Sometimes in Kosovo, you can even laugh. Take the Serb graffiti on the wall near Gllogovch. "Clinton Peder" reads one large red daub ("Clinton is gay") and directly underneath in the same hand, "Clinton Fac you Monica". To some Serbs at least, Bill is clearly a man for all seasons.
Around Gllogovch, every little bit of humour helps. To anyone interviewing traumatised refugees in recent months, the whole Drenica region had grown in the mind to monstrous proportions, a place where tens of thousands of ghosts haunted the land and the living were condemned forever to search for them.

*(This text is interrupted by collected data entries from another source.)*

(** The whole loop with its exit status, whatever the flags. *)
Lemma run_loop_general (q0 : State) (suites : list TestSuite) (decoders : list Decoder) :
  cx_test_suites (ctx q0) = Objects suites ->
  cx_decoders (ctx q0) = Objects decoders ->
  let r := loop q0 in
  frame_outer q0 (snd r) /\
  (exists new, trace (snd r) = trace q0 ++ new /\ Forall codec_ok new /\
     (cx_failfast (ctx q0) = true ->
        (clean new /\ fst r = Return tt) \/ failfast_stop new (fst r))) /\
  (fst r = Return tt ->
     cx_test_suite (ctx (snd r)) = last (map Some suites) (cx_test_suite (ctx q0))).
Proof.
  intros Hs Hd. unfold run_loop, bind, get_ctx, lift. simpl. rewrite Hs. simpl.
  pose proof (outer_loop_general q0 suites decoders false Hd) as Hout.
  destruct (for_each suites _ false q0) as [[error | e | code] q']; unfold post in Hout;
    simpl in Hout.
  - destruct Hout as [Hframe [Hlast [new [Ht [Hok Hff]]]]].
    destruct error; simpl.
    + split; [exact Hframe |]. split; [| discriminate].
      exists new. split; [exact Ht |]. split; [exact Hok |].
      intros Hfast. destruct (Hff Hfast) as [_ Habs]. discriminate Habs.
    + split; [exact Hframe |]. split; [| intros _; exact Hlast].
      exists new. split; [exact Ht |]. split; [exact Hok |].
      intros Hfast. left. split; [apply Hff; exact Hfast | reflexivity].
  - destruct Hout as [Hframe [new [Ht [Hok Hff]]]].
    split; [exact Hframe |]. split; [| discriminate].
    exists new. split; [exact Ht |]. split; [exact Hok |].
    intros Hfast. right. destruct (Hff Hfast) as [[Hcl [e' He']] | [t' [ev [E [Hcl [Hev Ho]]]]]].
    + left. split; [exact Hcl | exists e'; inversion He'; reflexivity].
    + discriminate Ho.
  - destruct Hout as [Hframe [new [Ht [Hok Hff]]]].
    split; [exact Hframe |]. split; [| discriminate].
    exists new. split; [exact Ht |]. split; [exact Hok |].
    intros Hfast. right. destruct (Hff Hfast) as [[Hcl [e' He']] | [t' [ev [E [Hcl [Hev Ho]]]]]].
    + discriminate He'.
    + right. exists t', ev. inversion Ho. repeat split; assumption.
Qed.

Lemma load_trace (p : State) :
  exists lines, trace (snd (load p)) = trace p ++ lines /\ quiet lines.
Proof.
  rewrite load_spec. simpl. destruct (load_cached p).
  - exists []. split; [rewrite app_nil_r; reflexivity | apply quiet_nil].
  - eexists. split; [reflexivity |].
    intros e He. apply in_flat_map in He. destruct He as [d [_ He]].
    unfold definition_events, parse_error in He.
    apply in_app_or in He. destruct He as [He | He].
    + destruct (fl_verbose (self p)); [| destruct He].
      destruct He as [He | []]. subst e. eexists. reflexivity.
    + destruct (parse_definition _ _ _ d); [destruct He |].
      destruct He as [He | []]. subst e. eexists. reflexivity.
Qed.

Lemma normalized_flags (c : Context) (suites : list TestSuite) (decoders : list Decoder) :
  same_flags c (normalized lower c suites decoders).
Proof. repeat split; reflexivity. Qed.

Lemma same_settings_flags (c c' : Context) : same_settings c c' -> same_flags c c'.
Proof. intros [cur E]. subst c'. repeat split; reflexivity. Qed.

Lemma same_flags_trans (a b c : Context) : same_flags a b -> same_flags b c -> same_flags a c.
Proof.
  unfold same_flags. intros [H1 [H2 [H3 [H4 [H5 [H6 H7]]]]]] [G1 [G2 [G3 [G4 [G5 [G6 G7]]]]]].
  repeat split; congruence.
Qed.

(** A run is a configuration error right after the loading, or the loop
    started from the normalized context. *)
Lemma run_shape (p : State) :
  let p1 := snd (load p) in
  (exists e q, run p = (Raise e, q) /\ trace q = trace p1 /\ world q = world p1 /\
     same_flags (ctx p) (ctx q)) \/
  (exists p2 q suites decoders,
     _normalize_context lower p1 = (Return tt, p2) /\
     _get_run_param lower ts_name
       match lowered lower (cx_test_suites (ctx p)) with Return f => f | _ => None end
       (fl_test_suites (self p1)) "test suite" = Return suites /\
     _get_run_param lower dec_name
       match lowered lower (cx_decoders (ctx p)) with Return f => f | _ => None end
       (fl_decoders (self p)) "decoders" = Return decoders /\
     ctx q = normalized lower (ctx p) suites decoders /\
     self q = self p1 /\ world q = world p1 /\ load_cached q = load_cached p1 /\
     (exists lines, trace q = trace p1 ++ lines /\ quiet lines) /\
     (cx_reference (ctx p) = true -> length decoders = 1) /\
     run p = loop q).
Proof.
  intros p1. destruct (load_frame p) as [Hw [Hc [Hreg _]]]. fold p1 in Hw, Hc, Hreg.
  pose proof (run_unfold p) as Hrun. fold p1 in Hrun. unfold bind at 1 in Hrun.
  pose proof (normalize_frame p1) as Hf. cbv zeta in Hf.
  destruct (_normalize_context lower p1) as [[[] | e | code] p2] eqn:En; simpl in Hf;
    destruct Hf as [Hw2 [Ht2 [Hs2 [Hl2 [F1 [F2 [F3 [F4 [F5 [F6 [F7 _]]]]]]]]]]];
    rewrite Hrun; clear Hrun.
  - destruct (normalize_return p1 p2 En) as [sf [df [suites [decoders [E1 [E2 [E3 [E4 Ep2]]]]]]]].
    assert (Hc2 : ctx p2 = normalized lower (ctx p) suites decoders).
    { rewrite Ep2. simpl. rewrite Hc. reflexivity. }
    assert (Hd2 : cx_decoders (ctx p2) = Objects decoders) by (rewrite Hc2; reflexivity).
    assert (Hb : bind reference_check (fun _ => loop) p2
                 = match reference_check p2 with
                   | (Return _, p') => loop p'
                   | (Raise e, p') => (Raise e, p')
                   | (SysExit code, p') => (SysExit code, p')
                   end) by reflexivity.
    rewrite Hb, (reference_check_spec p2 decoders Hd2). clear Hb.
    assert (Href : cx_reference (ctx p2) = cx_reference (ctx p)) by (rewrite Hc2; reflexivity).
    rewrite Href.
    assert (Hsu : _get_run_param lower ts_name
                    match lowered lower (cx_test_suites (ctx p)) with Return f => f | _ => None end
                    (fl_test_suites (self p1)) "test suite" = Return suites).
    { rewrite <- Hc, E1. exact E3. }
    assert (Hdec : _get_run_param lower dec_name
                     match lowered lower (cx_decoders (ctx p)) with
                     | Return f => f | _ => None end
                     (fl_decoders (self p)) "decoders" = Return decoders).
    { rewrite <- Hc, E2, <- Hreg. exact E4. }
    destruct (cx_reference (ctx p)) eqn:Er.
    + destruct (Nat.eqb (length decoders) 1) eqn:El.
      * right. exists p2, (emit (Print "Reference mode") p2), suites, decoders.
        split; [reflexivity |]. split; [exact Hsu |]. split; [exact Hdec |].
        split; [exact Hc2 |].
        split; [exact Hs2 |]. split; [exact Hw2 |]. split; [exact Hl2 |].
        split.
        { exists [Print "Reference mode"]. split; [simpl; rewrite Ht2; reflexivity |].
          intros e [He | []]. subst e. eexists. reflexivity. }
        split; [intros _; apply Nat.eqb_eq; exact El | reflexivity].
      * left. exists (PyException (reference_message decoders)), p2.
        split; [reflexivity |]. split; [exact Ht2 |]. split; [exact Hw2 |].
        rewrite Hc2. apply normalized_flags.
    + right. exists p2, p2, suites, decoders.
      split; [reflexivity |]. split; [exact Hsu |]. split; [exact Hdec |].
      split; [exact Hc2 |].
      split; [exact Hs2 |]. split; [exact Hw2 |]. split; [exact Hl2 |].
      split; [exists []; split; [rewrite app_nil_r; exact Ht2 | apply quiet_nil] |].
      split; [discriminate | reflexivity].
  - left. exists e, p2. split; [reflexivity |]. split; [exact Ht2 |]. split; [exact Hw2 |].
    rewrite <- Hc. repeat split; assumption.
  - exfalso. clear - En. revert En.
    unfold _normalize_context, bind, lift, get_ctx, get_self, put_ctx; simpl.
    destruct (lowered lower (cx_test_suites (ctx p1))) as [sf | |] eqn:E1; try discriminate;
      [| intros H; inversion H; subst; exact (lowered_no_exit _ _ E1)].
    destruct (lowered lower (cx_decoders (ctx p1))) as [df | |] eqn:E2; try discriminate;
      [| intros H; inversion H; subst; exact (lowered_no_exit _ _ E2)].
    destruct (_get_run_param lower ts_name sf _ _) as [su | |] eqn:E3; try discriminate;
      [| intros H; inversion H; subst; exact (get_run_param_no_exit _ _ _ _ _ E3)].
    destruct (_get_run_param lower dec_name df _ _) as [de | |] eqn:E4; try discriminate.
    intros H; inversion H; subst; exact (get_run_param_no_exit _ _ _ _ _ E4).
Qed.

(** *** The loop without fail-fast *)

Lemma summary_output_returns (decoder : Decoder) (first : TestSuite) (rest : Results) :
  (forall r, In r rest ->
     dict_keys (ts_test_vectors (snd r)) = dict_keys (ts_test_vectors first)) ->
  well_keyed (ts_test_vectors first) ->
  exists out, summary_output ((decoder, first) :: rest) = Return out.
Proof.
  intros Hkeys Hwk. unfold summary_output.
  rewrite summary_rows_spec; [eexists; reflexivity |].
  intros tv ts Htv Hts.
  assert (Hname : In (tv_name tv) (dict_keys (ts_test_vectors first))).
  { rewrite <- (well_keyed_names _ Hwk). apply in_map. exact Htv. }
  apply in_map_iff in Hts. destruct Hts as [r [Er [Hr | Hr]]]; subst ts.
  - subst r. exact Hname.
  - rewrite (Hkeys r Hr). exact Hname.
Qed.
Lemma for_each_raises {A} (pre post : list A) x (f : A → M unit) e s s1 s' :
  for_each pre f s = (Ok (), s1) →
  f x s1 = (Raise e, s') →
  for_each (pre ++ x :: post) f s = (Raise e, s').
Proof.
  intros Hpre Hx. rewrite for_each_app, Hpre. simpl.
  unfold mbind, M_bind. by rewrite Hx.
Qed.

Lemma process_site_front_raises mc site e s s' :
  front W site s = (Raise e, s') →
  process_site W mc site s = (Raise e, s').
Proof.
  intros H. rewrite process_site_stages. unfold mbind, M_bind. by rewrite H.
Qed.

Lemma main_loop_raises argv lines e s s0 s' :
  csv_file W "sites.csv" = Some lines →
  verify_self W (connector argv) (before_verify lines s) = (Ok (VBool true), s0) →
  for_each (DictReader lines) (process_site W (connector argv)) s0 = (Raise e, s') →
  main W argv s = (Raise e, s').
Proof.
  intros Hcsv Hv Hloop. rewrite (main_eq W _ _ _ Hcsv), Hv. simpl.
  unfold mbind, M_bind. by rewrite Hloop.
Qed.

(** C2: when [verify_self] does not return [True], [main] makes no POST:
    its only call is the GET of [/api/v1/self], and both outcome lists are
    empty when it returns. *)
Theorem unverified_run_processes_nothing argv lines s :
  csv_file W "sites.csv" = Some lines →
  (verify_self W (connector argv) (before_verify lines s)).1 ≠ Ok (VBool true) →
  ∃ s',
    main W argv s = (Ok (), s') ∧
    calls s' =
      calls s ++ [RequestsGet (full_url (connector argv) "/api/v1/self")
                    (request_headers (token_header argv))] ∧
    filter (λ c, is_post c = true) (calls s') =
      filter (λ c, is_post c = true) (calls s) ∧
    successful_sites s' = [] ∧
    failed_sites s' = [].
Proof.
  intros Hcsv Hv. rewrite (main_eq W _ _ _ Hcsv).
  rewrite (verify_self_eq W _ _ _ (connector_header argv)) in Hv |- *.
  cbv zeta in Hv |- *.
  destruct (requests_get W _ _ _) as [r|].
  - destruct (status_code r =? 200); [done|].
    eexists. split; [reflexivity|]. simpl.
    rewrite filter_app, filter_cons_False, filter_nil, app_nil_r by done. done.
  - eexists. split; [reflexivity|]. simpl.
    rewrite filter_app, filter_cons_False, filter_nil, app_nil_r by done. done.
Qed.

(** C7: when the geocoder raises for a row, [get_google_geoinfo] returns
    [None], the assignment [body['name'] = ...] raises [TypeError], and the
    whole run ends there: the row reaches neither outcome list and nothing
    is posted for it. *)
Theorem geocoder_failure_aborts_run argv lines pre site post a n s s0 s1 :
  csv_file W "sites.csv" = Some lines →
  DictReader lines = pre ++ site :: post →
  verify_self W (connector argv) (before_verify lines s) = (Ok (VBool true), s0) →
  for_each pre (process_site W (connector argv)) s0 = (Ok (), s1) →
  row_fields site !! "site_address" = Some a →
  row_fields site !! "site_name" = Some n →
  geocoder_google W (calls s1) (cell_value a) = None →
  ∃ s',
    (get_google_geoinfo W (cell_value a) s1).1 = Ok VNone ∧
    main W argv s = (Raise TypeError, s') ∧
    steps s1 s' [GeocoderGoogle (cell_value a)].
Proof.
  intros Hcsv Hrows Hv Hpre Ha Hn Hg.
  destruct (front_geocoder_raises W site a n s1 Ha Hn Hg) as (s' & Hf & Hst).
  exists s'. split; [|split; [|exact Hst]].
  - by rewrite get_google_geoinfo_eq, Hg.
  - apply (main_loop_raises _ _ _ _ _ _ Hcsv Hv). rewrite Hrows.
    apply (for_each_raises _ _ _ _ _ _ _ _ Hpre).
    by apply process_site_front_raises.
Qed.

Lemma site_body_no_template_id n g tz :
  site_body n g tz !! "rftemplate_id" = None.
Proof. unfold site_body, geo_dict. by simplify_map_eq. Qed.

(** Whatever the first stage does, it talks to Google only, and a body it
    returns has no template id yet. *)
Lemma front_cases site s :
  ∃ r s' new,
    front W site s = (r, s') ∧ steps s s' new ∧ Forall not_mist new ∧
    (∀ body, r = Ok body → ∃ d, body = VDict d ∧ d !! "rftemplate_id" = None).
Proof.
  destruct (row_fields site !! "site_address") as [a|] eqn:Ha.
  - destruct (row_fields site !! "site_name") as [n|] eqn:Hn.
    + destruct (geocoder_google W (calls s) (cell_value a)) as [g|] eqn:Hg.
      * destruct (front_ok W site a n g s Ha Hn Hg) as (s' & Hf & Hst).
        eexists _, s', _. split; [exact Hf|]. split; [exact Hst|].
        split; [by repeat constructor|].
        intros body [= <-]. eexists. split; [reflexivity|].
        apply site_body_no_template_id.
      * destruct (front_geocoder_raises W site a n s Ha Hn Hg) as (s' & Hf & Hst).
        eexists _, s', _. split; [exact Hf|]. split; [exact Hst|].
        split; [by repeat constructor|]. done.
    + unfold front, mbind, M_bind, lift.
      rewrite (row_getitem_Some _ _ _ Ha), (row_getitem_None _ _ Hn).
      cbv beta iota. rewrite get_google_geoinfo_eq.
      destruct (geocoder_google W (calls s) (cell_value a));
        eexists _, _, [GeocoderGoogle (cell_value a)];
        (split; [reflexivity|]); (split; [by unfold steps|]);
        (split; [by repeat constructor|]); done.
  - unfold front, mbind, M_bind, lift. rewrite (row_getitem_None _ _ Ha).
    eexists _, s, []. split; [reflexivity|]. split; [apply steps_refl|].
    split; [constructor|done].
Qed.

(** C3: a row whose template name is the empty string causes no GET at all,
    so no template listing, and every body posted for it lacks the key
    [rftemplate_id]; when the geocoder answers, exactly one such body is
    posted. *)
Theorem empty_template_name_skips_lookup mc hd site s :
  header (mistAPI mc) = VDict hd →
  row_fields site !! "rf_template_name" = Some (Some "") →
  ∃ r s' new,
    process_site W mc site s = (r, s') ∧
    calls s' = calls s ++ new ∧
    Forall (λ c, is_get c = false) new ∧
    (∀ url h body, RequestsPost url h body ∈ new →
       ∃ d, body = VDict d ∧ d !! "rftemplate_id" = None) ∧
    (∀ a n g,
       row_fields site !! "site_address" = Some a →
       row_fields site !! "site_name" = Some n →
       geocoder_google W (calls s) (cell_value a) = Some g →
       new = [GeocoderGoogle (cell_value a);
              front_timezone_call W (calls s) a g;
              RequestsPost (full_url mc (sites_url mc)) (request_headers hd)
                (VDict (site_body n g (front_timezone W (calls s) a g)))]).
Proof.
  intros Hh Hc.
  destruct (front_cases site s) as (r & s1 & new & Hf & Hst & Hnew & Hbody).
  rewrite process_site_stages. unfold mbind, M_bind. rewrite Hf.
  destruct r as [body|e].
  - destruct (Hbody body eq_refl) as (d & -> & Hd).
    rewrite (template_step_empty W _ _ _ _ Hc).
    pose (url := full_url mc (sites_url mc)).
    pose (post := RequestsPost url (request_headers hd) (VDict d)).
    assert (∃ r' s', submit W mc (VDict d) s1 = (r', s') ∧
                     calls s' = calls s1 ++ [post]) as (r' & s' & Hs & Hcalls).
    { destruct (requests_post W (calls s1) url (request_headers hd) (VDict d))
        as [resp|] eqn:Hp.
      - destruct (submit_response W mc hd _ _ s1 Hh Hp) as (s' & ? & ? & _).
        by eexists _, s'.
      - destruct (submit_no_response W mc hd _ s1 Hh Hp) as (s' & ? & ? & _).
        by eexists _, s'. }
    exists r', s', (new ++ [post]). split; [exact Hs|].
    destruct Hst as (Hc1 & _). split; [by rewrite Hcalls, Hc1, app_assoc|].
    split.
    { apply Forall_app. split; [|by repeat constructor].
      eapply Forall_impl; [exact Hnew|]. by intros c []. }
    split.
    { intros u h b [Hin|Hin]%elem_of_app.
      - rewrite Forall_forall in Hnew. by destruct (Hnew _ Hin).
      - apply list_elem_of_singleton in Hin. injection Hin as -> -> ->.
        by exists d. }
    intros a n g Ha Hn Hg.
    destruct (front_ok W site a n g s Ha Hn Hg) as (s2 & Hf2 & Hc2 & _).
    rewrite Hf in Hf2. injection Hf2 as Hd2 <-.
    rewrite Hc1 in Hc2. apply app_inv_head in Hc2. subst new.
    unfold post. by rewrite Hd2.
  - exists (Raise e), s1, new. split; [reflexivity|].
    destruct Hst as (Hc1 & _). split; [exact Hc1|]. split.
    { eapply Forall_impl; [exact Hnew|]. by intros c []. }
    split.
    { intros u h b Hin. rewrite Forall_forall in Hnew.
      by destruct (Hnew _ Hin). }
    intros a n g Ha Hn Hg.
    destruct (front_ok W site a n g s Ha Hn Hg) as (s2 & Hf2 & _).
    by rewrite Hf in Hf2.
Qed.

(** *** The input loader *)

Lemma dom_dict_zip ks cs (d : gmap string (option string)) :
  dom (dict_zip ks cs d) = dom d ∪ list_to_set (take (length cs) ks).
Proof.
  revert cs d. induction ks as [|k ks IH]; intros [|c cs] d; simpl;
    try set_solver.
  rewrite IH. set_solver.
Qed.

Lemma dom_fill_None ks (d : gmap string (option string)) :
  dom (foldl (λ m k, <[k:=None]> m) d ks) = dom d ∪ list_to_set ks.
Proof.
  revert d. induction ks as [|k ks IH]; intros d; simpl; [set_solver|].
  rewrite IH. set_solver.
Qed.

Lemma dom_DictReader_row fieldnames row :
  dom (row_fields (DictReader_row fieldnames row)) = list_to_set fieldnames.
Proof.
  unfold DictReader_row.
  destruct (length fieldnames <? length row)%nat eqn:Hlt; simpl.
  - apply Nat.ltb_lt in Hlt. rewrite dom_dict_zip, take_ge by lia. set_solver.
  - rewrite dom_fill_None, dom_dict_zip.
    rewrite <- (take_drop (length row) fieldnames) at 3.
    rewrite list_to_set_app_L. set_solver.
Qed.

Lemma DictReader_columns fieldnames rows site k :
  site ∈ DictReader (fieldnames :: rows) →
  is_Some (row_fields site !! k) ↔ k ∈ fieldnames.
Proof.
  unfold DictReader. intros (row & -> & _)%list_elem_of_fmap.
  rewrite <- elem_of_dom, dom_DictReader_row. apply elem_of_list_to_set.
Qed.

(** C6, as the loader behaves: [read_csv] checks no column.  Whenever the
    file opens it returns one record per non-blank data row, and a record
    has exactly the columns of the header row, whatever they are. *)
Theorem read_csv_accepts_any_header filename fieldnames rows s :
  csv_file W filename = Some (fieldnames :: rows) →
  ∃ site_data s',
    read_csv W filename s = (Ok site_data, s') ∧
    steps s s' [] ∧
    length site_data = length (filter (λ r, r ≠ []) rows) ∧
    ∀ site k, site ∈ site_data →
      is_Some (row_fields site !! k) ↔ k ∈ fieldnames.
Proof.
  intros Hcsv. exists (DictReader (fieldnames :: rows)). eexists.
  unfold read_csv, mbind, M_bind, lift. rewrite Hcsv. cbv beta iota zeta.
  split; [reflexivity|]. split; [apply steps_print|].
  split; [apply length_fmap|].
  intros site k Hin. by apply DictReader_columns with rows.
Qed.

(** *** The template column *)

Lemma row_getitem_set_column_ne k k' c site :
  k ≠ k' → row_getitem (set_column k c site) k' = row_getitem site k'.
Proof.
  intros Hne. unfold row_getitem, set_column. simpl.
  by rewrite lookup_insert_ne.
Qed.
Lemma loaded_plant_ids_unique (db : Db.Database) :
  Integrity db ->
  NoDup (map Db.pr_id
           (flat_map (fun a => Db.plantRowsOf (Db.ar_id a) db) (Db.areas db))).
Proof.
  intros Hi. unfold Db.plantRowsOf.
  apply (grouped_keys Db.ar_id Db.pr_id Db.pr_area_id).
  - exact (areaKeys db Hi).
  - exact (plantKeys db Hi).
Qed.

Lemma fresh_plant_in_store (w : Garden.World) (db : Db.Database) (i : string) :
  InSync w db ->
  ~ In i (map plant_id (flat_map area_plants (Garden.areas w))) ->
  Db.hasPlant i db = false.
Proof.
  intros (Hi & Hl) Hfresh. apply (hasKey_false Db.pr_id). intros Hin.
  apply Hfresh. rewrite <- Hl, loaded_plants, map_map.
  apply in_map_iff in Hin. destruct Hin as (r & <- & Hr).
  apply (in_map (fun x => plant_id (Db.plantOfRow db x))).
  apply plant_rows_loaded; assumption.
Qed.

Lemma fresh_entry_in_store (w : Garden.World) (db : Db.Database) (i : string) :
  InSync w db ->
  ~ In i (map entry_id
            (flat_map plant_journal
                      (flat_map area_plants (Garden.areas w)))) ->
  Db.hasEntry i db = false.
Proof.
  intros (Hi & Hl) Hfresh. apply (hasKey_false Db.jr_id). intros Hin.
  apply Hfresh. rewrite <- Hl, loaded_entries, map_map.
  apply in_map_iff in Hin. destruct Hin as (r & <- & Hr).
  apply (in_map (fun x => entry_id (Db.entryOfRow x))).
  apply entry_rows_loaded; assumption.
Qed.

Lemma fresh_area_in_store (w : Garden.World) (db : Db.Database) (i : string) :
  InSync w db ->
  ~ In i (map area_id (Garden.areas w)) ->
  Db.hasArea i db = false.
Proof.
  intros (Hi & Hl) Hfresh. apply (hasKey_false Db.ar_id).
  rewrite <- loaded_area_ids, Hl. exact Hfresh.
Qed.

(** X6. What [loadAllAreas] returns from a store that keeps its
    constraints has no id twice: not among the areas, not among the plants
    of all areas together, not among the journal entries of all plants
    together; and it leaves nothing out: every plant row and every journal
    row of the store is found in it. *)
Theorem loaded_ids_are_unique :
  forall db : Db.Database,
    Integrity db ->
    let l := Db.loadAllAreas db in
    NoDup (map area_id l)
    /\ NoDup (map plant_id (flat_map area_plants l))
    /\ NoDup (map entry_id (flat_map plant_journal (flat_map area_plants l)))
    /\ (forall r, In r (Db.plants db) ->
                  exists a q, In a l /\ In q (area_plants a)
                              /\ area_id a = Db.pr_area_id r
                              /\ q = Db.plantOfRow db r)
    /\ (forall e, In e (Db.journal_entries db) ->
                  exists a q, In a l /\ In q (area_plants a)
                              /\ plant_id q = Db.jr_plant_id e
                              /\ In (Db.entryOfRow e) (plant_journal q)).
Proof.
  intros db Hi. cbn zeta.
  assert (Hplant : forall r, In r (Db.plants db) ->
             exists a q, In a (Db.loadAllAreas db) /\ In q (area_plants a)
                         /\ area_id a = Db.pr_area_id r
                         /\ q = Db.plantOfRow db r).
  { intros r Hr.
    pose proof (plantRefs db Hi r Hr) as Ha. apply hasArea_In in Ha.
    apply in_map_iff in Ha. destruct Ha as (ar & Ea & Har).
    exists (Db.areaOfRow db ar), (Db.plantOfRow db r).
    refine (conj _ (conj _ (conj Ea eq_refl))).
    - unfold Db.loadAllAreas. apply in_map. exact Har.
    - cbn [area_plants Db.areaOfRow]. apply in_map. apply filter_In.
      split; [exact Hr|]. apply String.eqb_eq. symmetry. exact Ea. }
  refine (conj _ (conj _ (conj _ (conj Hplant _)))).
  - rewrite loaded_area_ids. exact (areaKeys db Hi).
  - rewrite loaded_plants, map_map.
    exact (loaded_plant_ids_unique db Hi).
  - rewrite loaded_entries, map_map. unfold Db.journalRowsOf.
    apply (grouped_keys Db.pr_id Db.jr_id Db.jr_plant_id).
    + exact (loaded_plant_ids_unique db Hi).
    + exact (entryKeys db Hi).
  - intros e He.
    pose proof (entryRefs db Hi e He) as Hp. apply hasPlant_In in Hp.
    apply in_map_iff in Hp. destruct Hp as (r & Er & Hr).
    destruct (Hplant r Hr) as (a & q & Ha & Hq & _ & ->).
    exists a, (Db.plantOfRow db r).
    refine (conj Ha (conj Hq (conj Er _))).
    cbn [plant_journal Db.plantOfRow]. apply in_map. apply filter_In.
    split; [exact He|]. apply String.eqb_eq. symmetry. exact Er.
Qed.

Lemma loaded_ids_are_unique_witness :
  Integrity Sample.grownDb
  /\ map plant_id (flat_map area_plants (Db.loadAllAreas Sample.grownDb))
     = ["b"; "f"]
  /\ NoDup (map plant_id
              (flat_map area_plants (Db.loadAllAreas Sample.grownDb))).
Proof.
  assert (Hint : Integrity Sample.grownDb)
    by (apply flush_integrity; exact emptyDatabase_integrity).
  destruct (loaded_ids_are_unique Sample.grownDb Hint) as (_ & H & _).
  split; [exact Hint|]. split; [vm_compute; reflexivity|exact H].
Defined.

(** ** Memory and durable store agree after every mutation *)

Lemma skipn_past {A : Type} (l x : list A) : skipn (List.length l) (l ++ x) = x.
Proof. induction l as [|y l IH]; [reflexivity|exact IH]. Qed.

Lemma settle_one (c : Persist.DbCall) (db : Db.Database) :
  Persist.flush [Persist.Background c] db
  = match Persist.runCall c db with
    | Db.Ok db' => db'
    | Db.Err _ => db
    end.
Proof.
  unfold Persist.flush. cbn [fold_left Persist.perform Persist.settleEach].
  unfold Persist.attempt. cbn [hd]. destruct (Persist.runCall c db); reflexivity.
Qed.

Lemma settle_two (c1 c2 : Persist.DbCall) (db : Db.Database) :
  Persist.flush [Persist.PromiseAll [c1; c2]] db
  = let db1 := match Persist.runCall c1 db with
               | Db.Ok db' => db'
               | Db.Err _ => db
               end in
    match Persist.runCall c2 db1 with
    | Db.Ok db' => db'
    | Db.Err _ => db1
    end.
Proof.
  unfold Persist.flush. cbn [fold_left Persist.perform Persist.settleEach].
  unfold Persist.attempt. cbn [hd tl].
  destruct (Persist.runCall c1 db) as [db1|e]; cbn zeta;
    [destruct (Persist.runCall c2 db1)|destruct (Persist.runCall c2 db)];
    reflexivity.
Qed.

Lemma settle_transaction (c1 c2 : Persist.DbCall) (db : Db.Database) :
  Persist.flush [Persist.InTransaction [c1; c2]] db
  = match Persist.runCall c1 db with
    | Db.Ok db1 =>
        match Persist.runCall c2 db1 with
        | Db.Ok db2 => db2
        | Db.Err _ => db
        end
    | Db.Err _ => db
    end.
Proof.
  unfold Persist.flush. cbn [fold_left Persist.perform].
  unfold Persist.withTransactionAsync.
  cbn [Persist.awaitEach Persist.attempt hd tl].
  destruct (Persist.runCall c1 db) as [db1|e]; [|reflexivity].
  destruct (Persist.runCall c2 db1); reflexivity.
Qed.

Lemma everywhere_absent (plantId : string) (f : Plant -> Plant)
      (db : Db.Database) :
  Db.hasPlant plantId db = false ->
  everywhere plantId f (Db.loadAllAreas db) = Db.loadAllAreas db.
Proof.
  intros H. apply everyPlant_fixed. intros a q Ha Hq.
  destruct (String.eqb_spec (plant_id q) plantId) as [E|_]; [|reflexivity].
  pose proof (loaded_plant_has_row db a q Ha Hq) as Hhas. congruence.
Qed.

Earlier this week, 20,000 of Drenica's dispossessed finally felt safe enough to emerge from their hiding places in the mountain forests. The occasion was the first aid convoy to the area by the UNHCR, but this mass gathering was about much more than supplementing the unmilled wheat mash that many had been living on for weeks. The roses, the quiet weeping, the passionate, wordless handshakes and embraces symbolised a great, collective outpouring of release from fear, from abandonment, from months of running and living like rats. Now as they reclaimed their own streets, warily at first, too accustomed to terror to believe that it could be over, the easing of tension was palpable; from watchfulness and whispers to euphoria and celebration.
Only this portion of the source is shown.